Free Agency Priorities for the Red Sox

Free Agency Priorities for the Red Sox

The Red Sox came off of a disappointing campaign that saw key players underperform and get injured. With an unusually low payroll heading into free agency, Boston can look to catch a few big names to fill key needs.

Center Fielder

While some would point to second base as a key need, it could actually be pretty stable with Michael Chavis and Jonathan Arauz splitting the workload. Both have proven that they can hit at league average at worst, and with a more consistent season should come more consistent form.

With Jackie Bradley Jr. testing free agency, a strong center fielder is the biggest need to fill in their lineup. JBJ may actually be the best option for the Red Sox to pursue. We know how he plays, and he wouldn't cost as much as a guy like Springer.

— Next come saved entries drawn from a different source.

Definition IsAPIToken (token : string) : bool :=
  (String.length token =? 64)%nat && all_bytes (fun c => is_digit c || ((97 <=? byte_val c) && (byte_val c <=? 102))) token.
(** The known scopes of a request, each once, in order. *)
Fixpoint scope_list (seen raws : list string) : result access_error (list string) :=
  match raws with
  | [] => Ok seen
  | r :: raws =>
      let scope := TrimSpace r in
      require IsKnownScope scope else Status 400 "bad_scope" in
      scope_list (if existsb (String.eqb scope) seen then seen else seen ++ [scope]) raws
  end.
Definition or_else (d s : string) : string := if bool_decide (s = "") then d else s.
Definition default_scopes : string := ScopeDocumentsRead +:+ "," +:+ ScopeDocumentsWrite.
Definition session_status (e : access_error) : access_error :=
  match e with ErrSessionRevoked => Status 401 "unauthorized" | e => serverErr e end.
Definition CreateToken (now : Z) (read a : access) (query : option (list string)) (p : option Principal) (name scopes hash : string)
    : result access_error access :=
  q ← requireSession p;
  systemID ← requireSystem read 0 query p;
  let name := or_else "device" (TrimSpace name) in
  fail_if (64 <? String.length name)%nat with Status 400 "bad_name" in
  l ← scope_list [] (Split (or_else default_scopes (TrimSpace scopes)) ","%char);
  on_error session_status
    (_ ← requireLiveSession a now q;
     _ ← currentWriterPrincipal a systemID p systemID;
     IssueAPIToken now (p_UserID q) systemID name (Join l ",") "" hash a).
Definition DeleteToken (read a : access) (query : option (list string)) (p : option Principal) (id : Z) : result access_error access :=
  _ ← requireSession p;
  fail_if id <=? 0 with Status 400 "bad_id" in
  systemID ← requireNamespaceObject read 0 query p (tk_system <$> api_tokens read !! id);
  on_error serverErr
    (current ← currentWriterPrincipal a systemID p systemID;
     match api_tokens a !! id with
     | Some t =>
         require (tk_system t =? systemID) && (bool_decide (p_Role current = "admin") || (tk_user t =? p_UserID current))
           else Status 404 "not_found" in
         Ok (with_tokens (delete id) a)
     | None => Err (Status 404 "not_found")
     end).
(** [LogoutHandler]: [cookie] is the digest of the session cookie. *)
Definition Logout (now : Z) (cookie : option string) (p : option Principal) (a : access) : access :=
  let drop id (a : access) :=
    Access (dir a) (profiles a) (delete id (sessions a)) (api_tokens a) (token_seq a) (mobile_pairings a) (share_links a)
      (saved_views a) (email_accounts a) (account_seq a) (files a) in
  let a := match cookie with Some id => if bool_decide (id = "") then a else drop id a | None => a end in
  match p with
  | Some q => if p_TokenID q =? 0 then a
              else with_tokens (alter (fun t => if bool_decide (tk_revoked_at t = None) then revoke_token now t else t) (p_TokenID q)) a
  | None => a
  end.
(** [authToken]: the principal a token's digest authenticates. *)
Definition may_use (a : access) (t : token_row) : bool :=
  match users (dir a) !! tk_user t with
  | Some u => negb (u_disabled u)
              && (bool_decide (u_role u = "admin") || bool_decide ((tk_system t, tk_user t) ∈ jd_system_members (dir a)))
  | None => false
  end.
Definition token_principal (demoMode : bool) (id : Z) (t : token_row) (u : user) (display : string) : Principal :=
  let scopes := Split (tk_scopes t) ","%char in
  let kind := if demoMode && existsb (String.eqb ScopeDemoCorpusRead) scopes then "demo-scratch" else "token" in
  MkPrincipal kind (tk_user t) id (tk_system t) (tk_source t) (u_email u) display (u_role u) scopes "" "" 0.
Definition authToken (a : access) (demoMode : bool) (hash : string) : result string Principal :=
  match filter (fun x => tk_hash x.2 = hash) (map_to_list (api_tokens a)) with
  | (id, t) :: _ =>
      match users (dir a) !! tk_user t, profiles a !! tk_user t with
      | Some u, Some r =>
          require may_use a t else "token not recognized" in
          require bool_decide (tk_revoked_at t = None) else "token revoked" in
          Ok (token_principal demoMode id t u (pr_display_name r))
      | _, _ => Err "token not recognized"
      end
  | [] => Err "token not recognized"
  end.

His defense is top in the league, and his bat appears to be finally following suit.

A contract in the range of four years, eight million dollars per year is likely with whoever he signs with. Though there may be a team that offers him in the $10 million range, the Red Sox would likely be able to match it or get close enough for Jackie to return. Benintendi is still a huge question mark after last season, so having a consistent presence on defense and hopefully, a solid bat in the lineup would do wonders.

Designated Hitter

J.D. Martinez had a very poor season, and the Red Sox would be smart to try and trade away his $20 million salary. Even if he returns partially to his prior form, it will not be enough to live up to that contract. With said contract also expiring soon, Martinez getting traded is more than likely.

Should the Atlanta Braves keep Marcell Ozuna beyond 2020?
Courtesy of Todd Kirkland | Getty Images

Free-agent Marcell Ozuna has been linked with Boston and could fit in the capacity of DH. He would also provide a backup option in case, Verdugo, Benny, or JBJ need a rest day. He would be relatively expensive, but likely cheaper than J.D. currently is.

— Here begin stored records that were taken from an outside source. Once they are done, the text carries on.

(* ===== verification/AccessFacts.v ===== *)
(** The tables of [Access] over every request: the invariant that a power handed out is
    still held, what a request may do to links and tokens, and what stays revoked. *)
From S2P Require Import Prelude GoStd Utf8 Sqlite Systems Authz Principal Mailbox Access MailboxStore Hex ShareLinks.

(** * Tables *)

Definition unique {A B} (f : A -> B) (m : gmap Z A) : Prop :=
  forall i j x y, m !! i = Some x -> m !! j = Some y -> f x = f y -> i = j.
Lemma unique_put {A B} (f : A -> B) (m : gmap Z A) i x :
  unique f m -> (forall j y, m !! j = Some y -> j <> i -> f y <> f x) -> unique f (<[i := x]> m).
Proof.
  intros U N j k y z [[<- <-]|[Hj Hy]]%lookup_insert_Some [[<- <-]|[Hk Hz]]%lookup_insert_Some Hf.
  - done.
  - by destruct (N _ _ Hz (not_eq_sym Hk)).
  - by destruct (N _ _ Hy (not_eq_sym Hj)).
  - by eapply U.
Qed.
Lemma unique_sub {A B} (f : A -> B) (m m' : gmap Z A) :
  (forall i x, m' !! i = Some x -> exists y, m !! i = Some y /\ f y = f x) -> unique f m -> unique f m'.
Proof. intros S U i j x y (x' & Hx & Ex)%S (y' & Hy & Ey)%S Hf. apply (U i j x' y'); congruence. Qed.
Lemma unique_subseteq {A B} (f : A -> B) (m m' : gmap Z A) : m' ⊆ m -> unique f m -> unique f m'.
Proof. intros S. apply unique_sub. intros i x Hx. exists x. split; [by eapply lookup_weaken|done]. Qed.
Lemma not_taken {A} (f : Z -> A -> bool) (m : gmap Z A) : exists_row f m = false -> forall i x, m !! i = Some x -> f i x = false.
Proof. intros H i x Hx. by apply (exists_row_false _ _ _ _ H Hx). Qed.

(** What revoking leaves of a row. *)
Lemma revoke_links_Some which now a id l :
  share_links (revoke_links which now a) !! id = Some l <->
  exists l0, share_links a !! id = Some l0 /\ l = if which l0 then revoke_link now l0 else l0.
Proof. cbn. rewrite lookup_fmap_Some. naive_solver. Qed.
Lemma revoke_tokens_Some which now a id t :
  api_tokens (revoke_tokens which now a) !! id = Some t <->
  exists t0, api_tokens a !! id = Some t0 /\ t = if which t0 then revoke_token now t0 else t0.
Proof. cbn. rewrite lookup_fmap_Some. naive_solver. Qed.

(** * Powers *)

(** An administrator, or a holder of the capability. *)
Definition power (us : gmap Z user) (ps : gmap Z profile) (uid : Z) (cap : string) : Prop :=
  exists u, us !! uid = Some u /\ (u_role u = "admin" \/ exists r, ps !! uid = Some r /\ cap ∈ pr_capabilities r).
Lemma power_weaken us us' ps ps' uid cap : us ⊆ us' -> ps ⊆ ps' -> power us ps uid cap -> power us' ps' uid cap.
Proof.
  intros Hu Hp (u & Hl & H). exists u. split; [by eapply lookup_weaken|].
  destruct H as [H|(r & Hr & H)]; [by left|]. right. exists r. split; [by eapply lookup_weaken|done].
Qed.

(** What a link for everyone must carry. *)
Definition dated (l : link_row) : Prop :=
  sl_visibility l = shareVisibilityPublic ->
  exists e, sl_expires_at l = Some e /\ sl_created_at l < e <= sl_created_at l + maxShareExpirySeconds.
Record access_wf (a : access) : Prop := {
  aw_links : forall id l, share_links a !! id = Some l -> sl_revoked_at l = None ->
    power (users (dir a)) (profiles a) (sl_created_by l) CapShareLinks;
  aw_dated : forall id l, share_links a !! id = Some l -> dated l;
  aw_views : forall id v, saved_views a !! id = Some v -> sv_shared v = true ->
    power (users (dir a)) (profiles a) (sv_owner v) CapShareViews;
  aw_ids : forall id t, api_tokens a !! id = Some t -> id <= token_seq a;
  aw_hash : unique tk_hash (api_tokens a);
  aw_token : unique sl_token (share_links a);
  aw_pairs : unique pa_hash (mobile_pairings a);
  aw_names : unique (fun v => (sv_system v, sv_owner v, sv_name v)) (saved_views a);
  aw_admin : has_active_admin a = true;
}.

(** A change that takes authority away, or leaves it: no new token, link or sharing. *)
Record shrinks (a a' : access) : Prop := {
  sh_users : users (dir a') = users (dir a);
  sh_profiles : profiles a' = profiles a;
  sh_links : forall id l', share_links a' !! id = Some l' -> exists l, share_links a !! id = Some l /\
    (l' = l \/ exists t, 0 < t /\ l' = revoke_link t l);
  sh_tokens : forall id t', api_tokens a' !! id = Some t' -> exists t, api_tokens a !! id = Some t /\
    (t' = t \/ exists n, t' = revoke_token n t);
  sh_seq : token_seq a' = token_seq a;
  sh_pairs : mobile_pairings a' ⊆ mobile_pairings a;
  sh_views : forall id v', saved_views a' !! id = Some v' -> exists v, saved_views a !! id = Some v /\
    (v' = v \/ exists n, v' = unshare n v);
}.
#[export] Instance shrinks_refl : Reflexive shrinks.
Proof. intros a. split; naive_solver. Qed.
Lemma revoke_link_twice t t' l : revoke_link t (revoke_link t' l) = revoke_link t' l.
Proof. done. Qed.
Lemma revoke_token_twice t t' k : revoke_token t (revoke_token t' k) = revoke_token t' k.
Proof. done. Qed.
#[export] Instance shrinks_trans : Transitive shrinks.
Proof.
  intros a b c H1 H2. split.
  - by rewrite (sh_users _ _ H2), (sh_users _ _ H1).
  - by rewrite (sh_profiles _ _ H2), (sh_profiles _ _ H1).
  - intros id l (l1 & Hl1 & E1)%(sh_links _ _ H2). destruct (sh_links _ _ H1 _ _ Hl1) as (l2 & Hl2 & E2).
    exists l2. split; [done|]. destruct E1 as [->|(t & Ht & ->)]; [done|].
    destruct E2 as [->|(t' & Ht' & ->)]; [by right; exists t|]. rewrite revoke_link_twice. right. by exists t'.
  - intros id l (l1 & Hl1 & E1)%(sh_tokens _ _ H2). destruct (sh_tokens _ _ H1 _ _ Hl1) as (l2 & Hl2 & E2).
    exists l2. split; [done|]. destruct E1 as [->|(t & ->)]; [done|].
    destruct E2 as [->|(t' & ->)]; [by right; exists t|]. rewrite revoke_token_twice. right. by exists t'.
  - by rewrite (sh_seq _ _ H2), (sh_seq _ _ H1).
  - etrans; [apply H2|apply H1].
  - intros id l (l1 & Hl1 & E1)%(sh_views _ _ H2). destruct (sh_views _ _ H1 _ _ Hl1) as (l2 & Hl2 & E2).
    exists l2. split; [done|]. destruct E1 as [->|(t & ->)]; [done|].
    destruct E2 as [->|(t' & ->)]; [by right; exists t|]. right. by exists t.
Qed.

Lemma shrinks_wf a a' : shrinks a a' -> access_wf a -> access_wf a'.
Proof.
  intros S W. split.
  - intros id l (l0 & Hl & E)%(sh_links _ _ S) Hn. rewrite (sh_users _ _ S), (sh_profiles _ _ S).
    destruct E as [->|(t & _ & ->)]; [|done]. by eapply aw_links.
  - intros id l (l0 & Hl & E)%(sh_links _ _ S). pose proof (aw_dated _ W _ _ Hl).
    by destruct E as [->|(t & _ & ->)].
  - intros id v (v0 & Hv & E)%(sh_views _ _ S) Hs. rewrite (sh_users _ _ S), (sh_profiles _ _ S).
    destruct E as [->|(t & ->)]; [|done]. by eapply aw_views.
  - intros id t (t0 & Ht & _)%(sh_tokens _ _ S). rewrite (sh_seq _ _ S). by eapply aw_ids.
  - apply (unique_sub _ (api_tokens a)); [|apply W]. intros id t (t0 & Ht & E)%(sh_tokens _ _ S).
    exists t0. split; [done|]. by destruct E as [->|(n & ->)].
  - apply (unique_sub _ (share_links a)); [|apply W]. intros id t (t0 & Ht & E)%(sh_links _ _ S).
    exists t0. split; [done|]. by destruct E as [->|(n & _ & ->)].
  - eapply unique_subseteq; [apply (sh_pairs _ _ S)|apply W].
  - apply (unique_sub _ (saved_views a)); [|apply W]. intros id t (t0 & Ht & E)%(sh_views _ _ S).
    exists t0. split; [done|]. by destruct E as [->|(n & ->)].
  - unfold has_active_admin. rewrite (sh_users _ _ S). apply W.
Qed.

(** ** Revocations shrink *)
Lemma revoke_links_shrinks which now a : 0 < now -> shrinks a (revoke_links which now a).
Proof.
  intros Hn. split; try done; try naive_solver.
  intros id l (l0 & Hl & ->)%revoke_links_Some. exists l0. split; [done|]. destruct (which l0); [right; by exists now|by left].
Qed.
Lemma revoke_tokens_shrinks which now a : shrinks a (revoke_tokens which now a).
Proof.
  split; try done; try naive_solver.
  intros id l (l0 & Hl & ->)%revoke_tokens_Some. exists l0. split; [done|]. destruct (which l0); [right; by exists now|by left].
Qed.
Lemma with_tokens_shrinks f a : (forall m, f m ⊆ m) -> shrinks a (with_tokens f a).
Proof. intros Hf. split; try done; try naive_solver. intros id t Ht. exists t. split; [|by left]. by eapply lookup_weaken, Hf. Qed.
Lemma with_pairings_shrinks f a : (forall m, f m ⊆ m) -> shrinks a (with_pairings f a).
Proof. intros Hf. split; try done; naive_solver. Qed.
Lemma with_views_shrinks f a : (forall m, f m ⊆ m) -> shrinks a (with_views f a).
Proof. intros Hf. split; try done; try naive_solver. intros id t Ht. exists t. split; [|by left]. by eapply lookup_weaken, Hf. Qed.
Lemma with_accounts_shrinks f n a : shrinks a (with_accounts f n a).
Proof. split; try done; naive_solver. Qed.
Lemma with_members_shrinks f a : shrinks a (with_dir (with_members f) a).
Proof. split; try done; naive_solver. Qed.
Lemma drop_pairings_shrinks uid sys a : shrinks a (drop_pairings uid sys a).
Proof. apply with_pairings_shrinks. intros m. apply map_filter_subseteq. Qed.

Lemma remove_member_shrinks sys now a uid : 0 < now -> shrinks a (remove_member sys now a uid).
Proof.
  intros Hn. unfold remove_member, revoke_member.
  etrans; [|apply drop_pairings_shrinks]. etrans; [|apply revoke_tokens_shrinks].
  etrans; [|by apply revoke_links_shrinks]. etrans; [|by apply revoke_links_shrinks].
  etrans; [|apply drop_pairings_shrinks]. etrans; [|apply with_tokens_shrinks; intros m; apply map_filter_subseteq].
  apply with_members_shrinks.
Qed.
Lemma foldl_shrinks {B} (f : access -> B -> access) l a : (forall a x, shrinks a (f a x)) -> shrinks a (foldl f a l).
Proof. intros Hf. revert a. induction l as [|x l IH]; intros a; cbn; [reflexivity|]. etrans; [apply Hf|apply IH]. Qed.
Lemma put_members_shrinks sys now wanted a a' : 0 < now -> put_members sys now wanted a = Ok a' -> shrinks a a'.
Proof.
  intros Hn H. unfold put_members in H. guards_in H. injection H as <-.
  etrans; [apply with_members_shrinks|]. apply foldl_shrinks. intros. by apply remove_member_shrinks.
Qed.
Lemma revoke_hook_shrinks now uid a cap : 0 < now -> shrinks a (revoke_hook now uid a cap).
Proof.
  intros Hn. unfold revoke_hook. repeat case_bool_decide; [apply with_accounts_shrinks|by apply revoke_links_shrinks| |reflexivity].
  split; try done; try naive_solver. intros id v Hv. cbn in Hv. rewrite lookup_fmap_Some in Hv. destruct Hv as (v0 & <- & Hv).
  exists v0. split; [done|]. destruct (_ && _); [right; by exists now|by left].
Qed.

(** * An instance to evaluate on *)

(** Two systems; an administrator, and Ann, who is in both, with a phone and a link into the
    second one. *)
Definition a_system (c n : string) : jd_system := JdSystem c n "jd" None None None None None 0 0.
Definition a_token : string := "0123456789abcdef0123456789abcdef0123456789abcdef0123456789abcdef".
Definition a_link : link_row := Link 2 a_token [10] 2 (Some 1000) (Some "pbkdf") "Lease" "public" 10 None.
Definition a_file : file_row := File 2 2 false "Lease" (Some "application/pdf") 5 "blob" None.
Definition access0 : access :=
  Access (Directory {[1 := User "root@x" "admin" false; 2 := User "ann@x" "member" false]}
            {[1 := a_system "H01" "Home"; 2 := a_system "H02" "Office"]} {[(1, 2); (2, 2)]})
    {[1 := Profile "Root" []; 2 := Profile "Ann" ["share_links"]]} ∅
    {[5 := TokenRow 2 2 "phone" "h5" "documents:read,documents:write" 10 None ""]} 5 ∅
    {[7 := a_link]} {[3 := View 1 2 "Mine" "{}" "table" 0 false 10 10]} ∅ 0 {[10 := a_file]}.
Definition a_root : Principal := MkPrincipal "user" 1 0 0 "" "root@x" "Root" "admin" [] "" "" 0.
Definition an_ann : Principal := MkPrincipal "user" 2 0 0 "" "ann@x" "Ann" "member" [] "" "" 0.
Definition ok_or {A} (d : A) (r : result access_error A) : A := match r with Ok x => x | Err _ => d end.
(** Ann leaves the second system, and is let in again. *)
Definition access1 : access := ok_or access0 (PutSystemMembers 100 access0 access0 (Some a_root) "H02" (Some [1])).
Definition access2 : access := ok_or access1 (PutSystemMembers 200 access1 access1 (Some a_root) "H02" (Some [1; 2])).

Lemma unique_singleton {A B} (f : A -> B) i x : unique f {[i := x]}.
Proof. intros j k y z [<- <-]%lookup_singleton_Some [<- <-]%lookup_singleton_Some _. done. Qed.
Lemma access0_wf : access_wf access0.
Proof.
  split; try apply unique_singleton; unfold access0; cbn [share_links saved_views api_tokens mobile_pairings dir profiles users token_seq].
  - intros id l [<- <-]%lookup_singleton_Some _. exists (User "ann@x" "member" false). split; [done|]. right.
    exists (Profile "Ann" ["share_links"]). split; [done|]. left.
  - intros id l [<- <-]%lookup_singleton_Some _. exists 1000. split; [done|]. vm_compute. split; done.
  - by intros id v [<- <-]%lookup_singleton_Some.
  - intros id t [<- <-]%lookup_singleton_Some. done.
  - by intros i j x y Hx.
  - by vm_compute.
Qed.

Over the past three years with Ozuna as primarily an outfielder, he batted a strong .280 with 89 homers. But as a DH last year, he batted .338 with a league-leading 18 homers. Not to mention the fact he also won a silver slugger award and came in sixth for NL MVP voting. For a guy like Ozuna, it would be hard to pass up a large, and likely long, deal to head to a well managed, young, high upside offense.

Starting Pitcher

Boston had one of the worst pitching staffs in all of baseball last year. Yet there are pieces that, when paired with an ace like Trevor Bauer, would excel. Sure, Bauer is the best scenario in free agency, and would certainly cost a pretty penny. But Boston has the money, and if Bauer won't take it then someone like Mashiro Tanaka or Taijuan Walker will.

Eduardo Rodriguez will be back, and Chris Sale will eventually be as well. Eovaldi had an impressive season when he was healthy, with a 3.72 ERA, and could be a very deadly third option behind E-Rod and Sale. Tanner Houck looked extremely promising in his first year, boasting a 0.53 ERA through three starts, and could slot in at the four. Nick Pivetta would be at the five, but he would move to the rotation if a signing was made.

Now imagine that rotation but insert Bauer as the one. You would have two all-star pitchers in Sale and Bauer, followed by fringe all-stars in Rodriguez and Eovaldi, and capping it all off is the future of the rotation, Tanner Houck. That's five pitchers that, when healthy and playing at their best, can all pitch well under the league ERA average of 4.44.

Closer

As with bringing in a starting pitcher ace, this would help elevate the whole unit greatly. Phillips Valdez and Ryan Brasier were good, and Barnes and Weber weren't terrible either. But the relief rotation was missing that one pitcher that could consistently close out a game. A guy that could take over in the final innings.

Liam Hendriks would be a smart target in free agency, as he is the best relief pitcher on the market. He finished last year with a 1.78 ERA, somehow lower than the 1.80 he had the season prior. He wouldn't be too expensive either, barring a bidding war at least. The last time Boston had a closer of Hendriks' caliber, they won the World Series.

There are a couple of other closer options that would be similar to Hendriks. Mark Melancon, who is coming of a season where he was third in saves in the NL, could make his return to Boston. Brad Hand is another relatively under-the-radar option. The 30-year-old was first in the AL in saves, with 16, and had a 2.05 ERA. Hendriks would come in at $10 million a year, with Hand likely priced around seven and Melancon four respectively.